The second day of the main conference kicked off with a keynote by Marta Kwiatkowska, Professor of Computer Science at Oxford, on AI and machine learning in BPM. She started with some background on AI and deep learning, and linked this to automated process model discovery (process mining), simulation, what-if analysis, predictions and automated decisions. She posed the question of whether we should be worried about the safety of AI decisions, or at least advance the formal methods for provable guarantees in machine learning, and the more challenging topic of formal verification for neural networks.
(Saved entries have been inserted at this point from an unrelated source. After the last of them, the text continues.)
Definition ParseSessionWelcome (raw controllerPub : bytes) : result SessionError SessionWelcome :=
  fail_if SessionWelcomeMax <? zlen raw with SesTooLarge ;;
  let* (fields, sig) := splitFields raw in
  let* parts := readFields fields 8 in
  match parts with
  | [p0; p1; p2; p3; p4; p5; p6; p7] =>
      fail_if negb (width p0 16) || negb (width p2 16) || negb (width p3 SessionNonceSize) || negb (width p4 SessionNonceSize) || negb (width p5 8)
        || negb (width p7 8) with SesMalformed ;;
      let w := mkWelcome p0 (string_of p1) p2 p3 p4 (be_get p5) (string_of p6) (be_get p7) in
      fail_if String.eqb (sw_ControllerKeyID w) "" || String.eqb (sw_SessionID w) "" with SesEmptyID ;;
      fail_if negb (sessionVerify controllerPub SessionDomain (welcome_Canonical w) sig) with SesSignature ;;
      Ok w
  | _ => Err SesFields
  end.

Definition ParseSessionFinal (raw agentPub : bytes) : result SessionError SessionFinal :=
  fail_if SessionFinalMax <? zlen raw with SesTooLarge ;;
  let* (fields, sig) := splitFields raw in
  let* parts := readFields fields 5 in
  match parts with
  | [p0; p1; p2; p3; p4] =>
      fail_if negb (width p0 16) || negb (width p1 16) || negb (width p2 SessionNonceSize) || negb (width p3 8) with SesMalformed ;;
      let f := mkFinal p0 p1 p2 (be_get p3) (string_of p4) in
      fail_if String.eqb (sf_SessionID f) "" with SesEmptyID ;;
      fail_if negb (sessionVerify agentPub SessionDomain (final_Canonical f) sig) with SesSignature ;;
      Ok f
  | _ => Err SesFields
  end.
End Transcript.

(** ** Well-formed messages *)

Definition hello_ok (h : SessionHello) : Prop :=
  length (sh_ControllerInstanceID h) = 16%nat ∧ length (sh_NodeID h) = 16%nat ∧ in_u32 (sh_AgentCredentialVer h) ∧ sh_AgentCredentialVer h ≠ 0 ∧
  length (sh_AgentPublicKey h) = 32%nat ∧ length (sh_AgentNonce h) = 32%nat ∧ in_u64 (sh_AgentMaxEpoch h) ∧
  zlen (put_fields (hello_fields h)) + 64 ≤ SessionHelloMax.
Definition welcome_ok (w : SessionWelcome) : Prop :=
  length (sw_ControllerInstanceID w) = 16%nat ∧ sw_ControllerKeyID w ≠ ""%string ∧ length (sw_NodeID w) = 16%nat ∧ length (sw_AgentNonce w) = 32%nat ∧
  length (sw_ServerNonce w) = 32%nat ∧ in_u64 (sw_ConnectionEpoch w) ∧ sw_SessionID w ≠ ""%string ∧ in_u64 (sw_ExpiryUnix w) ∧
  zlen (put_fields (welcome_fields w)) + 64 ≤ SessionWelcomeMax.
Definition final_ok (f : SessionFinal) : Prop :=
  length (sf_ControllerInstanceID f) = 16%nat ∧ length (sf_NodeID f) = 16%nat ∧ length (sf_ServerNonce f) = 32%nat ∧ in_u64 (sf_ConnectionEpoch f) ∧
  sf_SessionID f ≠ ""%string ∧ zlen (put_fields (final_fields f)) + 64 ≤ SessionFinalMax.

(** A frame of the transcript: the fields, then a signature of [pub]. *)
Definition session_frame `{Crypto} (pub : bytes) (fields : list bytes) (raw : bytes) : Prop :=
  ∃ sig, raw = put_fields fields ++ sig ∧ Verify pub (bytes_of SessionDomain ++ put_fields fields) sig = true.

(** ** Lemmas *)

Lemma splitFields_iff (raw f s : bytes) : splitFields raw = Ok (f, s) ↔ raw = f ++ s ∧ length s = 64%nat ∧ f ≠ [].
Proof.
  unfold splitFields. split.
  - intros Hs. go_inv Hs. bool_prop. rewrite take_drop, length_drop. split_and!; [done|lia|]. intros Hnil. rewrite Hnil in *. done.
  - intros (-> & Hs & Hf). rewrite length_app, Hs. rewrite bool_decide_eq_false_2 by lia. replace (length f + 64 - 64)%nat with (length f) by lia.
    rewrite take_app_length, drop_app_length, bool_decide_eq_false_2; [done|]. destruct f; cbn; [done|lia].
Qed.

Lemma readFields_iff (b : bytes) (n : nat) (parts : list bytes) :
  readFields b n = Ok parts ↔ b = put_fields parts ∧ length parts = n ∧ Forall fits32 parts.
Proof.
  unfold readFields. split.
  - intros Hr. go_inv Hr. bool_prop. subst. rewrite <- (app_nil_r (put_fields _)). by apply read_fields_inv.
  - intros (->&<-&Hf). rewrite <- (app_nil_r (put_fields _)), read_fields_put by done. done.
Qed.

Section TranscriptLemmas.
Context `{Crypto}.

Ltac session_inv Hp :=
  go_inv Hp; bool_prop; unfold width in *; bool_prop;
  match goal with E : splitFields _ = Ok _ |- _ => apply splitFields_iff in E as (-> & ? & _) end;
  match goal with E : readFields _ _ = Ok _ |- _ => apply readFields_iff in E as (->&_&?) end;
  unfold hello_Canonical, welcome_Canonical, final_Canonical, sessionEncode, hello_fields, welcome_fields, final_fields, sessionVerify,
    sessionU32, sessionU64 in *;
  cbn [sh_ControllerInstanceID sh_NodeID sh_AgentCredentialVer sh_AgentPublicKey sh_AgentNonce sh_AgentMaxEpoch sh_ProtocolVersions
    sw_ControllerInstanceID sw_ControllerKeyID sw_NodeID sw_AgentNonce sw_ServerNonce sw_ConnectionEpoch sw_SessionID sw_ExpiryUnix
    sf_ControllerInstanceID sf_NodeID sf_ServerNonce sf_ConnectionEpoch sf_SessionID] in *;
  rewrite ?bytes_of_string_of in *;
  repeat match goal with
  | E : length ?p = ?n |- _ => rewrite (be_put_get_len _ p E : be_put n (be_get p) = p) in *
  end;
  match goal with E : zlen (_ ++ ?s) ≤ _, E2 : length ?s = 64%nat |- _ => rewrite zlen_app in E; unfold zlen in E at 2; rewrite E2 in E end.

Ltac session_ok :=
  unfold hello_ok, welcome_ok, final_ok, hello_fields, welcome_fields, final_fields, sessionU32, sessionU64; cbn;
  rewrite ?bytes_of_string_of in *;
  repeat match goal with E : length ?p = ?n |- _ => rewrite (be_put_get_len _ p E : be_put n (be_get p) = p) in * end;
  split_and!; auto with go_len; try lia; by apply String.eqb_neq.

Lemma ParseSessionHello_sound (raw : bytes) (h : SessionHello) :
  ParseSessionHello raw = Ok h → hello_ok h ∧ session_frame (sh_AgentPublicKey h) (hello_fields h) raw.
Proof. intros Hp. unfold ParseSessionHello in Hp. session_inv Hp. split; [|by eexists]. session_ok. Qed.

Lemma ParseSessionWelcome_sound (raw pub : bytes) (w : SessionWelcome) :
  ParseSessionWelcome raw pub = Ok w → welcome_ok w ∧ session_frame pub (welcome_fields w) raw.
Proof. intros Hp. unfold ParseSessionWelcome in Hp. session_inv Hp. split; [|by eexists]. session_ok. Qed.

Lemma ParseSessionFinal_sound (raw pub : bytes) (f : SessionFinal) :
  ParseSessionFinal raw pub = Ok f → final_ok f ∧ session_frame pub (final_fields f) raw.
Proof. intros Hp. unfold ParseSessionFinal in Hp. session_inv Hp. split; [|by eexists]. session_ok. Qed.
End TranscriptLemmas.

Section TranscriptComplete.
Context `{Crypto}.

Lemma session_fits (fs : list bytes) (n : Z) : zlen (put_fields fs) + 64 ≤ n → n ≤ 2 ^ 32 → Forall fits32 fs.
Proof.
  intros Hl Hn. assert (H0 : zlen (put_fields fs) < 2 ^ 32) by lia. clear Hl Hn. induction fs as [|f fs IH]; [done|].
  rewrite zlen_put_fields in *. cbn [foldr] in H0. assert (0 ≤ foldr (λ f n, 4 + zlen f + n) 0 fs).
  { clear. induction fs as [|g fs IH]; cbn; [lia|]. pose proof (zlen_nonneg g). lia. }
  pose proof (zlen_nonneg f). constructor; [unfold fits32; lia|]. apply IH. rewrite ?zlen_put_fields. lia.
Qed.

(** What the parsers' common part does on a frame of the transcript. *)
Lemma session_accept (pub raw : bytes) (fs : list bytes) (max : Z) :
  fs ≠ [] → session_frame pub fs raw → zlen (put_fields fs) + 64 ≤ max → max ≤ 2 ^ 32 →
  ∃ sig, (max <? zlen raw) = false ∧ splitFields raw = Ok (put_fields fs, sig) ∧ readFields (put_fields fs) (length fs) = Ok fs ∧
    Verify pub (bytes_of SessionDomain ++ put_fields fs) sig = true.
Proof.
  intros Hne (sig & -> & Hv) Hl Hmax. pose proof (Verify_sizes _ _ _ Hv) as (_ & Hs & _). exists sig. split_and!; [|..|done].
  - apply Z.ltb_ge. rewrite zlen_app. unfold zlen at 2. rewrite Hs. exact Hl.
  - apply splitFields_iff. split_and!; [done|done|by apply put_fields_nonempty].
  - apply readFields_iff. split_and!; [done|done|]. by eapply session_fits.
Qed.

Ltac session_complete fs max :=
  match goal with Hf : session_frame _ _ _ |- _ =>
    destruct (session_accept _ _ fs max ltac:(done) Hf ltac:(done) ltac:(vm_compute; discriminate)) as (sig & -> & -> & Hr & Hv);
    cbv beta iota zeta; let n := eval cbv in (length fs) in change (length fs) with n in Hr; rewrite Hr; cbv beta iota zeta end.

Lemma ParseSessionHello_complete (raw : bytes) (h : SessionHello) :
  hello_ok h → session_frame (sh_AgentPublicKey h) (hello_fields h) raw → ParseSessionHello raw = Ok h.
Proof.
  intros (H1 & H2 & H3 & H4 & H5 & H6 & H7 & H8) Hf. unfold ParseSessionHello. session_complete (hello_fields h) SessionHelloMax.
  unfold hello_fields, width, sessionU32, sessionU64. rewrite !bool_decide_eq_true_2 by (rewrite ?length_be_put; done). cbn [negb orb].
  rewrite string_of_bytes_of, be_get_u32, be_get_u64 by done. replace (mkHello _ _ _ _ _ _ _) with h by by destruct h.
  rewrite (proj2 (Z.eqb_neq _ _)) by done. unfold sessionVerify, hello_Canonical, sessionEncode. by rewrite Hv.
Qed.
She has done significant research on robustness for neural networks and the development of provable guarantees, and offered some recent directions of these applications in BPM. She showed the basics of calculating and applying robustness guarantees for image and video classification, and also for text classification/replacement. In the BPM world, she discussed using language-type prediction models for event logs, evaluating the robustness of decision functions to causal interventions, and the concept of reinforcement learning for teaching agents how to choose an action.
As expected, much of the application of AI to process execution is to the decisions within processes – automating decisions, or providing “next best action” recommendations to human actors at a particular process activity. Safety assurances and accountability/explainability are particularly important in these scenarios.
Given the popularity of AI in general, a very timely look at how it can be applied to BPM in ways that maintain robustness and correctness.